36,39 Early DN is characterized by glomerular hypertrophy and hyperfiltration maintained by increased levels of VEGF and VEGF receptors, followed by thickening of glomerular basement membrane and mesangial expansion.
37 Anti-VEGF therapy might be protective at this early stage, that is, in the A1 group in this study, because 25% of patients with diabetes showed residual decrease of UACR. Meanwhile, more advanced DN is typically associated with increased albuminuria that progresses to glomerular sclerosis, with decreased level of VEGF owing to podocyte loss.
37 When vascular rarefication and renal fibrosis result in advanced DN, VEGF levels and receptor activation are diminished in the glomeruli.
40 In this advanced stage, that is, in the A3 group of this study, anti-VEGF therapy may have suppressed the already-diminished VEGF levels so that 25% of patients with diabetes showed residual increase of UACR.
Although this study had a prospective design, the small number of included patients is the major limitation of this study. Although we fulfilled the required sample size for patients with DM and control groups, the number was small for the analysis between NPDR and PDR groups. Second, UACR was calculated by urine testing performed once in clinical practice, and urine samples of pre-IVB and post-IVB might not have been collected at similar hours of the day. This might lead to less-accurate results than those obtained through analysis of urine samples collected for 24 hours, which help prevent diurnal variation. We attempted to perform urine tests of each patient by making visits at similar times, if possible, to reduce this bias. Third, we were unable to determine specific levels of severity of DN owing to lack of data regarding estimated glomerular filtration rate. This should be evaluated in further studies with serum creatinine levels. Fourth, the possibility of any undiagnosed systemic diseases might exist in the control group, especially in those with retinal vein occlusions. However, the presence of long-lasting undiagnosed diabetes or hypertension affecting renal function in the control group is highly unlikely, as the National Health Insurance Service of Korea which covers 98% of the whole population undergoes a national health screening examination every 2 years in all insured individuals aged ≥ 40 years.

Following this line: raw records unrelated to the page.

(** * prometheus-cachethq: the Alertmanager webhook handler of webserver.go

    A shallow embedding of [SubmitAlert] (src/webserver.go) and the
    properties of its reconciliation logic.

    - Go maps are stdpp [gmap]s; a lookup of a missing key yields the zero
      value, written [default z (m !! k)].
    - Go's [int] is [Z]: the handler performs no arithmetic on integers, it
      only compares and forwards them.
    - Go's [error] is the message that [err.Error()] returns; a nil error is
      [None].  Functions returning [(value, err)] return a pair here too.
    - The CachetHQ client ([config.Cachet]), the [time] package and the
      constant [LOG_DEBUG] are declared outside webserver.go: the handler is
      parameterised over them.
    - The handler runs in a monad that threads the state of the status page
      and records every client call (with the error it returned) and every
      log line, in program order. *)

From Stdlib Require Import QArith Ascii.
From stdpp Require Import gmap strings pretty list fin_maps.

Open Scope Z_scope.

(** ** Data model (webserver.go, lines 34-51) *)

Abbreviation error := string (only parsing).

Record PrometheusAlertDetail := {
  Labels : gmap string string;
  Annotations : gmap string string;
  StartAt : string;
  EndsAt : string
}.

Record PrometheusAlert := {
  Version : string;
  GroupKey : string;
  Status : string;
  Receiver : string;
  GroupLabels : gmap string string;
  CommonLabels : gmap string string;
  CommonAnnotations : gmap string string;
  ExternalURL : string;
  Alerts : list PrometheusAlertDetail
}.

(** The fields of a CachetHQ incident that the handler reads.  The source's
    [Status] is [IncidentStatus] here: [Status] already names the field of
    [PrometheusAlert]. *)
Record Incident := {
  Id : Z;
  IncidentStatus : Z;
  CreatedAt : string;
  UpdatedAt : string
}.

(** The fields of [PrometheusCachetConfig] that the handler reads; the
    [Cachet] field is the client interface below. *)
Record PrometheusCachetConfig (LogLevelT : Type) := {
  PrometheusToken : string;
  LogLevel : LogLevelT;
  LabelName : string;
  SquashIncident : bool
}.
Arguments PrometheusToken {_} _.
Arguments LogLevel {_} _.
Arguments LabelName {_} _.
Arguments SquashIncident {_} _.

(** What the handler uses of [*gin.Context]: the request headers and the
    outcome of [c.ShouldBindJSON(&alerts)]. *)
Record Context := {
  GetHeader : string → string;
  ShouldBindJSON : PrometheusAlert * option error
}.

(** [c.JSON(code, gin.H{...})] *)
Inductive Response := JSON (code : Z) (obj : gmap string string).

Definition StatusOK : Z := 200.
Definition StatusBadRequest : Z := 400.

(** ** External interfaces *)

(** The methods of [config.Cachet], as transitions of the status page's
    state [B]. *)
Class CachetClient (B : Type) := {
  ListComponents : B → (gmap string Z * option error) * B;
  SearchIncidents : Z → B → (list Incident * option error) * B;
  CreateIncident : string → Z → Z → Z → B → option error * B;
  UpdateIncident : string → Z → Z → Z → string → B → option error * B;
  ReadIncident : Z → B → (Incident * option error) * B
}.

(** What the handler uses of Go's [time] package and of the conversion
    [int(float64)]. *)
Class GoTime := {
  time_Time : Type;
  time_Duration : Type;
  float64 : Type;
  time_Parse : string → string → time_Time * option error;
  Time_Sub : time_Time → time_Time → time_Duration;
  Duration_Minutes : time_Duration → float64;
  int_of_float64 : float64 → Z
}.

(** ** Recorded effects *)

Inductive Call :=
| CallListComponents
| CallSearchIncidents (componentID : Z)
| CallCreateIncident (name : string) (componentID status componentStatus : Z)
| CallUpdateIncident (name : string) (componentID incidentID status : Z)
    (message : string)
| CallReadIncident (incidentID : Z).

Inductive Effect :=
| Called (c : Call) (err : option error)
| Logged (args : list string).

Definition Trace := list Effect.

(** ** Formatting ([fmt.Sprintf]) *)

Definition newline : string := String (Ascii.ascii_of_N 10) EmptyString.

(** [fmt.Sprintf("Bearer %s", token)] *)
Definition Sprintf_bearer (token : string) : string := "Bearer " +:+ token.

(** [fmt.Sprintf("Prometheus flagged service %s as up", name)] *)
Definition Sprintf_up (name : string) : string :=
  "Prometheus flagged service " +:+ name +:+ " as up".

(** [fmt.Sprintf("Prometheus flagged service %s as up (service was down for %d minutes)", name, minutes)] *)
Definition Sprintf_up_minutes (name : string) (minutes : Z) : string :=
  "Prometheus flagged service " +:+ name +:+ " as up (service was down for "
    +:+ pretty minutes +:+ " minutes)".

(** [fmt.Sprintf("No incident found for component %d\n", componentID)] *)
Definition Sprintf_no_incident (componentID : Z) : string :=
  "No incident found for component " +:+ pretty componentID +:+ newline.

(** [gin.H{"error": msg}] with status 400, and the final [gin.H{"status": "OK"}]. *)
Definition error_response (msg : string) : Response :=
  JSON StatusBadRequest {[ "error" := msg ]}.

Definition ok_response : Response :=
  JSON StatusOK {[ "status" := "OK" ]}.

(** ** The handler monad

    A computation takes the state of the status page, and returns its result,
    the new state and the effects it produced, oldest first. *)

Section Monad.
Context {B : Type}.

Definition M (A : Type) : Type := B → A * B * Trace.

Definition ret {A} (a : A) : M A := λ b, (a, b, []).

Definition bind {A A'} (m : M A) (k : A → M A') : M A' :=
  λ b, let '(a, b1, t1) := m b in
       let '(a', b2, t2) := k a b1 in
       (a', b2, t1 ++ t2).

Definition log_Println (args : list string) : M unit :=
  λ b, (tt, b, [Logged args]).
End Monad.
Arguments M : clear implicits.

#[global] Instance M_ret {B} : MRet (M B) := @ret B.
#[global] Instance M_bind {B} : MBind (M B) := λ A A' k m, bind m k.

(** ** SubmitAlert (webserver.go, lines 54-167) *)

Section Handler.
Context {B : Type} {cachet : CachetClient B} {gotime : GoTime}.
Context {LogLevelT : Type} {eqdec : EqDecision LogLevelT} (LOG_DEBUG : LogLevelT).

Abbreviation Config := (PrometheusCachetConfig LogLevelT).

(** The client's methods, recorded. *)
Definition Cachet_ListComponents : M B (gmap string Z * option error) :=
  λ b, let '(r, b') := ListComponents b in
       (r, b', [Called CallListComponents r.2]).

Definition Cachet_SearchIncidents (componentID : Z)
    : M B (list Incident * option error) :=
  λ b, let '(r, b') := SearchIncidents componentID b in
       (r, b', [Called (CallSearchIncidents componentID) r.2]).

Definition Cachet_CreateIncident (name : string)
    (componentID status componentStatus : Z) : M B (option error) :=
  λ b, let '(r, b') := CreateIncident name componentID status componentStatus b in
       (r, b', [Called (CallCreateIncident name componentID status componentStatus) r]).

Definition Cachet_UpdateIncident (name : string)
    (componentID incidentID status : Z) (message : string)
    : M B (option error) :=
  λ b, let '(r, b') := UpdateIncident name componentID incidentID status message b in
       (r, b', [Called (CallUpdateIncident name componentID incidentID status message) r]).

Definition Cachet_ReadIncident (incidentID : Z) : M B (Incident * option error) :=
  λ b, let '(r, b') := ReadIncident incidentID b in
       (r, b', [Called (CallReadIncident incidentID) r.2]).

(** [if config.LogLevel == LOG_DEBUG { log.Println(args...) }] *)
Definition debug_Println (config : Config) (args : list string) : M B unit :=
  if decide (LogLevel config = LOG_DEBUG) then log_Println args else mret tt.

(** [alert.Labels[config.LabelName]]: a missing key reads as the empty string. *)
Definition label_value (config : Config) (alert : PrometheusAlertDetail) : string :=
  default EmptyString (Labels alert !! LabelName config).

(** Lines 71-76. *)
Definition target_status (alerts : PrometheusAlert) : Z * Z :=
  let status := 1 in
  let componentStatus := 1 in
  if decide (Status alerts = "firing") then (4, 4) else (status, componentStatus).

(** Each of the three blocks below returns [Some r] when the handler has
    answered [r] and returned, and [None] when the loop goes on. *)

(** Lines 98-112: squash mode, [status != 1]. *)
Definition squash_firing (config : Config) (status componentStatus : Z)
    (alert : PrometheusAlertDetail) (componentID : Z) : M B (option Response) :=
  '(incidents, err) ← Cachet_SearchIncidents componentID;
  match err with
  | Some e => mret (Some (error_response e))
  | None =>
    if match incidents with
       | [] => true
       | first :: _ => bool_decide (IncidentStatus first = 4)
       end
    then
      err ← Cachet_CreateIncident (label_value config alert) componentID
               status componentStatus;
      match err with
      | Some e => debug_Println config [e];; mret (Some (error_response e))
      | None => mret None
      end
    else mret None
  end.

41 Last, bevacizumab appeared to accumulate in the system with repeated dosing, while only a single intravitreal injection of bevacizumab was investigated in this study. A further prospective study on the effect of proteinuria when repeated injections of bevacizumab are administered in patients with diabetes is required.
In conclusion, close monitoring of renal function after IVB might be needed according to the severity of DN. Although IVB injection is not harmful in the majority of patients with diabetes, patients with poor pre-existing renal dysfunction still have a relatively higher risk of worsening albuminuria.